As the ball was slipped in behind, Kinsky didn’t panic and charge. He stayed connected to the turf, moving in short, controlled steps, sliding subtly toward his near post, always aligning himself with the ball. With Micky van de Ven recovering across, Kinsky understood his job: don’t overcommit, don’t guess, stay balanced, be ready.
His set position, Pyzdrowski noted, was textbook. Feet shoulder-width apart. Chest over knees. Hands at waist height. Neutral, but primed. That stance kept his hands free for the upper half of the goal and his legs ready to shut down the lower part, reminiscent of David de Gea at his peak for Manchester United.
If he had sunk lower or widened his base, he would have lost the explosive push needed to get up to the shot, and he might have blocked his own hands’ path to the ball. Instead, his compact, upright shape shortened the distance his hands had to travel. Reaction and coordination did the rest.

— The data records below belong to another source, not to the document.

(* ===== verification/CDCLSpec.v ===== *)
(** * Correctness of [search]

    A round of the loop of [search] keeps the invariant of the solver.  The loop
    ends: between two conflicts a round puts a literal on the trail, conflicts
    are bounded by the limit of the restart (or the budget), and the conflicts
    behind the limit follow each other on lower and lower levels.  Its answers
    are right. *)
From Stdlib Require Import SpecFloat.
From S2P Require Import Prelude Lit UnitProp Vec Heap Alloc Double DoubleSpec Clause Solver Propagate.
From S2P Require Import PropCheck Setup SetupSpec Reasons Analyze AnalyzeSpec FinalSpec RandomSpec Reduce BranchSpec.
From S2P Require Import GarbageSpec SearchInv ReduceSpec SimplifySpec SolverInv CDCL ConflictSpec.

#[local] Opaque d_const d_add d_mul d_div d_ltb d_leb f_of_d d_of_Z.

(** ** Answers *)

(** The set of failed assumptions is a clause of their negations that follows
    from the formula. *)
Definition explains (F : formula) (assumps : list Lit) (cf : IntMap.IntSet Lit) : Prop :=
  IntMap.xs cf ≠ [] ∧ (∀ l, l ∈ IntMap.xs cf → lit_neg l ∈ assumps) ∧
  ∀ σ, models σ F → clause_true σ (IntMap.xs cf).

(** Every variable has a value, and the assumptions are true. *)
Definition complete (st : Solver) : Prop :=
  (∀ v, 0 <= v < nv (core st) → v ∈ var <$> trail (core st)) ∧
  ∀ a, a ∈ assumptions st → a ∈ trail (core st).

Inductive Answer (F : formula) (cf : IntMap.IntSet Lit) (st : Solver) : lbool → Prop :=
| answer_sat : SInv F (length (trail (core st))) st → qhead (core st) = length (trail (core st)) →
    complete st → Answer F cf st l_True
| answer_unsat q : SInv F q st → trail_lim (core st) = [] → conflict st = cf → (∀ σ, ¬ models σ F) →
    Answer F cf st l_False
| answer_failed : SInv F (length (trail (core st))) st → qhead (core st) = length (trail (core st)) →
    explains F (assumptions st) (conflict st) →
    Answer F cf st l_False
| answer_undef : SInv F (qhead (core st)) st → trail_lim (core st) = [] → conflict st = cf → Answer F cf st l_Undef.

(** ** What a round without conflict leaves alone *)

Definition room (st : Solver) : Z := r_sz (a_region (ca (core st))).

Definition quiet (st st' : Solver) : Prop := count_frame st st' ∧ room st' <= room st.

#[export] Instance quiet_preorder : PreOrder quiet.
Proof.
  split; [intros st; split; [reflexivity | lia] |].
  intros s1 s2 s3 [A1 B1] [A2 B2]. split; [by etrans | lia].
Qed.

Lemma simplified_quiet st st' : simplified st st' → quiet st st'.
Proof.
  intros S. split; [| apply (cf_room _ _ (sf_core _ _ S))].
  split; [by apply simplified_kept |]. split; [apply S | by apply simplified_adjust].
Qed.

Lemma cancel_quiet F q st lvl : SInv F q st → quiet st (cancelUntil st lvl).
Proof.
  intros H. destruct (trail_lim (core st) !! lvl) as [lim |] eqn:El.
  - split; [eapply cancel_count; [by eapply si_inv | done] |].
    destruct (cancel_inv st lvl lim q (si_inv _ _ _ H) El) as (_ & _ & _ & _ & Eca & _).
    unfold room. by rewrite Eca.
  - apply lookup_ge_None_1 in El. unfold cancelUntil.
    assert (Nat.ltb lvl (decisionLevel (core st)) = false) as -> by (apply Nat.ltb_ge; done). reflexivity.
Qed.

(** Back at level 0. *)
Lemma sinv_cancel0 F st : SInv F (length (trail (core st))) st → qhead (core st) = length (trail (core st)) →
  let st' := cancelUntil st 0 in SInv F (qhead (core st')) st' ∧ trail_lim (core st') = [].
Proof.
  intros H Hq st'. destruct (trail_lim (core st)) as [| lim lims] eqn:El.
  - assert (st' = st) as -> by (unfold st', cancelUntil, decisionLevel; by rewrite El).
    rewrite Hq. done.
  - assert (trail_lim (core st) !! 0%nat = Some lim) as E0 by by rewrite El.
    destruct (cancel_inv st 0 lim _ (si_inv _ _ _ H) E0) as (_ & _ & Elim & Eq & _). fold st' in Elim, Eq.
    rewrite Eq, Elim. split; [by apply (sinv_cancel F _ st 0 lim H) | done].
Qed.

(** ** The assumptions *)

(** A new decision level: it starts behind the trail. *)
Lemma levels_new A s : levels_ok A s → (decisionLevel s < A)%nat → levels_ok A (newDecisionLevel s).
Proof.
  intros [L1 L2] Hd. unfold decisionLevel in *. split; unfold decisionLevel, newDecisionLevel; simpl.
  - intros k m [Hk | [Hge Hk]]%lookup_app_Some; [by apply L1 |].
    apply list_lookup_singleton_Some in Hk as [Hk <-]. lia.
  - rewrite length_app. simpl. lia.
Qed.

Lemma sinv_new_level F st : SInv F (length (trail (core st))) st →
  (decisionLevel (core st) < length (assumptions st))%nat →
  assumptions st !!! decisionLevel (core st) ∈ trail (core st) →
  SInv F (length (trail (core st))) (st <| core := newDecisionLevel (core st) |>).
Proof.
  intros H Hd Ha.
  assert (CInv F (assumptions st) (length (trail (core st))) (clauses st) (learnts st) (newDecisionLevel (core st))) as C.
  { apply cinv_new_level; [apply H |]. intros a Ea. by rewrite (list_lookup_total_correct _ _ _ Ea) in Ha. }
  destruct H as [_ A S0 S1 Cf O W N R P As L]. split; try done. by apply levels_new.
Qed.

(** What the loop over the assumptions may change. *)
Record deeper (st st' : Solver) : Prop := {
  dp_quiet : quiet st st';
  dp_trail : trail (core st') = trail (core st);
  dp_qhead : qhead (core st') = qhead (core st);
  dp_level : (decisionLevel (core st) <= decisionLevel (core st') <=
              Nat.max (decisionLevel (core st)) (length (assumptions st)))%nat;
  dp_rest : ok st' = ok st ∧ stats st' = stats st }.

Inductive AResult (F : formula) (st : Solver) : Solver → assumed → Prop :=
| ares_failed st' : SInv F (length (trail (core st'))) st' → explains F (assumptions st') (conflict st') →
    quiet (st <| conflict := conflict st' |>) st' →
    qhead (core st') = qhead (core st) ∧ trail (core st') = trail (core st) → AResult F st st' AFailed
| ares_next st' p : SInv F (length (trail (core st'))) st' → deeper st st' →
    (p = lit_Undef ∧ (length (assumptions st) <= decisionLevel (core st'))%nat) ∨
    (assumptions st !! decisionLevel (core st') = Some p ∧ p ∉ trail (core st') ∧ lit_neg p ∉ trail (core st')) →
    AResult F st st' (ANext p).

Lemma final_quiet st st' : final_frame st st' → quiet (st <| conflict := conflict st' |>) st'.
Proof. intros (sn & cf & -> & _). split; [| done]. by split. Qed.

(** An assumption that is false: the clause of the failed assumptions. *)
Lemma assume_failed F st p : SInv F (length (trail (core st))) st →
  assumptions st !! decisionLevel (core st) = Some p → lit_neg p ∈ trail (core st) →
  ∃ st', analyzeFinal st (lit_neg p) = Some st' ∧ AResult F st st' AFailed.
Proof.
  intros H Ep Hp.
  destruct (analyzeFinal_spec (assumptions st) _ st (lit_neg p) (si_inv _ _ _ H) (si_rinv _ _ _ H)
    (si_size _ _ _ H) (si_seen _ _ _ H) (si_conflict _ _ _ H) Hp) as (st' & E & [Fr Hz Hw Hl Hin Hent]).
  exists st'. split; [done |]. destruct Fr as (sn & cf & E' & Elen).
  assert (core st' = core st ∧ assumptions st' = assumptions st) as [Ec Ea] by (by rewrite E').
  apply ares_failed.
  - rewrite Ec. rewrite E' in Hz, Hw |- *. destruct H as [C A S0 S1 Cf O W N R P As L].
    split; try done. unfold seen_size in *. simpl. congruence.
  - rewrite Ea. split; [intros E0; rewrite E0 in Hin; by apply elem_of_nil in Hin |]. split.
    + intros l [-> | (i & Hi & Hr & Hlv)]%Hl.
      * rewrite lit_neg_involutive. by eapply list_elem_of_lookup_2.
      * destruct (lvl_at (trail_lim (core st)) i) as [| k] eqn:Ek; [lia |].
        assert (k < length (assumptions st))%nat as Hk.
        { pose proof (lvl_at_le (trail_lim (core st)) i). apply lookup_lt_Some in Ep. unfold decisionLevel in Ep. lia. }
        destruct (lookup_lt_is_Some_2 _ _ Hk) as [a Ea'].
        destruct (ri_dec _ _ (si_rinv _ _ _ H) i (lit_neg l) k Hi Hr Ek) as [_ Hd].
        rewrite (Hd a Ea'). by eapply list_elem_of_lookup_2.
    + intros σ Hσ. by apply Hent, (ci_sound _ _ _ _ _ _ (si_cinv _ _ _ H)).
  - apply final_quiet. by exists sn, cf.
  - by rewrite Ec.
Qed.

Lemma assume_loop_spec F k : ∀ st, SInv F (length (trail (core st))) st →
  k = (length (assumptions st) - decisionLevel (core st))%nat →
  ∃ st' a, assume_loop k st = Some (st', a) ∧ AResult F st st' a.
Proof.
  induction k as [| k IH]; intros st H Hk; simpl.
  { exists st, (ANext lit_Undef). split; [done |]. apply ares_next; [done | | left; split; [done | lia]].
    split; try done; lia. }
  assert (decisionLevel (core st) < length (assumptions st))%nat as Hd by lia.
  destruct (lookup_lt_is_Some_2 _ _ Hd) as [p Ep]. rewrite (list_lookup_total_correct _ _ _ Ep).
  assert (lit_ok (nv (core st)) p) as Hp.
  { pose proof (si_assumps _ _ _ H) as As. rewrite Forall_lookup in As. eauto. }
  rewrite (value_isTrue _ (si_trail _ _ _ H)), (value_isFalse _ (si_trail _ _ _ H)) by done.
  case_bool_decide as Ht; [| case_bool_decide as Hf].
  - set (st1 := st <| core := newDecisionLevel (core st) |>).
    assert (decisionLevel (core st1) = S (decisionLevel (core st))) as Ed.
    { unfold decisionLevel, st1. simpl. rewrite length_app. simpl. lia. }
    assert (SInv F (length (trail (core st))) st1) as H1.
    { apply sinv_new_level; [done | done |]. by rewrite (list_lookup_total_correct _ _ _ Ep). }
    destruct (IH st1 H1) as (st' & a & -> & Hr); [rewrite Ed; simpl; lia |].
    exists st', a. split; [done |]. inversion Hr as [s2 G1 G2 G3 G4 | s2 p2 G1 [D1 D2 D3 D4 D5] G3]; subst.
    + apply ares_failed; [done | done | | done]. etrans; [| exact G3]. split; [| done]. split; [by split | done].
    + apply ares_next; [done | | done]. rewrite Ed in D4. change (assumptions st1) with (assumptions st) in D4.
      split; try done; [| lia]. etrans; [| exact D1]. split; [| done]. split; [by split | done].
  - destruct (assume_failed F st p H Ep Hf) as (st' & -> & Hr). cbn [mbind option_bind].
    by exists st', AFailed.
  - exists st, (ANext p). split; [done |]. apply ares_next; [done | | by right].
    split; try done; lia.
Qed.

(** ** Decisions *)

(** The new level and its literal together: between the two steps the
    assumption of the level does not hold yet. *)
Lemma rinv_take assumps k s : RInv assumps s → RInv (take k assumps) s.
Proof.
  intros [R1 R2 R3 R4 R5]. split; try done.
  - intros i t j Hi Hr Hj. destruct (R4 i t j Hi Hr Hj) as [Hl Ha]. split; [done |].
    intros a [Hk Ea]%lookup_take_Some. auto.
  - intros j a [Ea Hk]%lookup_take_Some. eauto.
Qed.

Lemma cinv_decide F assumps cs ls s p : CInv F assumps (length (trail s)) cs ls s → lit_ok (nv s) p →
  p ∉ trail s → lit_neg p ∉ trail s → (∀ a, assumps !! decisionLevel s = Some a → p = a) →
  CInv F assumps (length (trail s)) cs ls (uncheckedEnqueue (newDecisionLevel s) p CRef_Undef).
Proof.
  intros [I R D So C A] Hp Hn1 Hn2 Ha.
  assert (∀ a, take (decisionLevel s) assumps !! decisionLevel s = Some a → False) as Hno.
  { intros a [_ Hlt]%lookup_take_Some. lia. }
  assert (CInv F (take (decisionLevel s) assumps) (length (trail s)) cs ls (newDecisionLevel s)) as C1.
  { apply cinv_new_level; [split; try done; by apply rinv_take |]. intros a Ea; by apply Hno in Ea. }
  assert (decisionLevel (newDecisionLevel s) = S (decisionLevel s)) as Ed.
  { unfold decisionLevel. simpl. rewrite length_app. simpl. lia. }
  assert (last (trail_lim (newDecisionLevel s)) = Some (length (trail s))) as El by (simpl; by rewrite last_snoc).
  pose proof (cinv_enqueue _ _ _ _ _ _ p C1) as C2. destruct C2 as [I2 R2 D2 S2 Co2 A2]; try done.
  { intros k Ek. rewrite Ed in Ek. injection Ek as <-. split; [done |]. intros a Ea; by apply Hno in Ea. }
  { intros E0. simpl in E0. by apply app_eq_nil in E0 as [_ ?]. }
  set (s' := uncheckedEnqueue _ p _) in *. split; try done.
  assert (trail s' = trail s ++ [p]) as Et by done.
  assert (trail_lim s' = trail_lim s ++ [length (trail s)]) as Elim by done.
  destruct R2 as [Q1 Q2 Q3 Q4 Q5]. split; try done.
  - intros i t k Hi Hr Hk. destruct (Q4 i t k Hi Hr Hk) as [Hl Hq]. split; [done |]. intros a Ea.
    destruct (decide (k < decisionLevel s)%nat) as [Hlt | Hge]; [by apply Hq, lookup_take_Some |].
    rewrite Elim in Hl. apply lookup_app_Some in Hl as [Hl | [_ Hl]].
    + apply lookup_lt_Some in Hl. unfold decisionLevel in Hge. lia.
    + apply list_lookup_singleton_Some in Hl as [Hk0 <-].
      assert (k = decisionLevel s) as -> by (unfold decisionLevel; unfold decisionLevel in Hge; lia).
      rewrite Et, lookup_app_r, Nat.sub_diag in Hi by lia. injection Hi as <-. by apply Ha.
  - intros k a Ea Hk. destruct (decide (k < decisionLevel s)%nat) as [Hlt | Hge].
    + apply Q5; [by apply lookup_take_Some | done].
    + rewrite Elim, length_app in Hk. simpl in Hk.
      assert (k = decisionLevel s) as -> by (unfold decisionLevel; unfold decisionLevel in Hge; lia).
      exists (length (trail s)). rewrite Et, lookup_app_r, Nat.sub_diag by lia. rewrite (Ha a Ea).
      split; [done |]. rewrite <- Ed. apply lvl_at_le.
Qed.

The remarkable part was the violence of the movement. The way he powered his right hand up, so late, so fast, to meet a ball that looked destined to decide the match. As Pyzdrowski put it, not every goalkeeper in that situation is capable of producing that save.
Kinsky is not every goalkeeper.
Mind over wreckage
That’s the point that now hangs over his story. His distribution has always suited a coach like Roberto De Zerbi, who wants his goalkeeper to act as a playmaker in possession. His shot-stopping, Madrid aside, has never been in doubt.
What Monday underlined was the steel behind the gloves.
Few, if any, expected him to rebound this quickly from the Metropolitano debacle. Nights like that can bury careers. Instead, Kinsky has spent the past month chiselling out a different identity: calm under crosses, authoritative in his area, decisive when the margins shrink to split seconds.
At full time against Leeds, he stood in front of the away fans and soaked in their applause. Not as a project. Not as a problem. As one of Tottenham’s most reliable performers in a desperate run-in.
On the same pitch, Tel was living the other side of the sport’s ruthlessness. A brilliant, curling opener that showcased his talent. A rash, ill-judged overhead clearance attempt that handed Calvert-Lewin the chance to level from the spot.
De Zerbi promised “a big hug and a big kiss” for the young forward afterwards. Tel will need that arm around his shoulder. He doesn’t have to look far for a template of how to respond.
Spurs’ fate, Kinsky’s next chapter
Tottenham sit just two points clear of West Ham, who head to Newcastle United on Sunday with survival on the line. This isn’t a comfortable mid-table spring. It’s a knife-edge.
Chelsea and Everton await Spurs in their remaining fixtures. Both games will test nerve as much as talent. Both will likely test Kinsky again.
His redemption arc, in many eyes, is complete. Madrid no longer feels like the final word. It feels like the first act.
If Tottenham stay up, they may look back at a right hand, an eight-yard rocket, and a crossbar that shook under the weight of a season. And they may ask how close they came to letting that goalkeeper, on that night in Spain, slip away for good.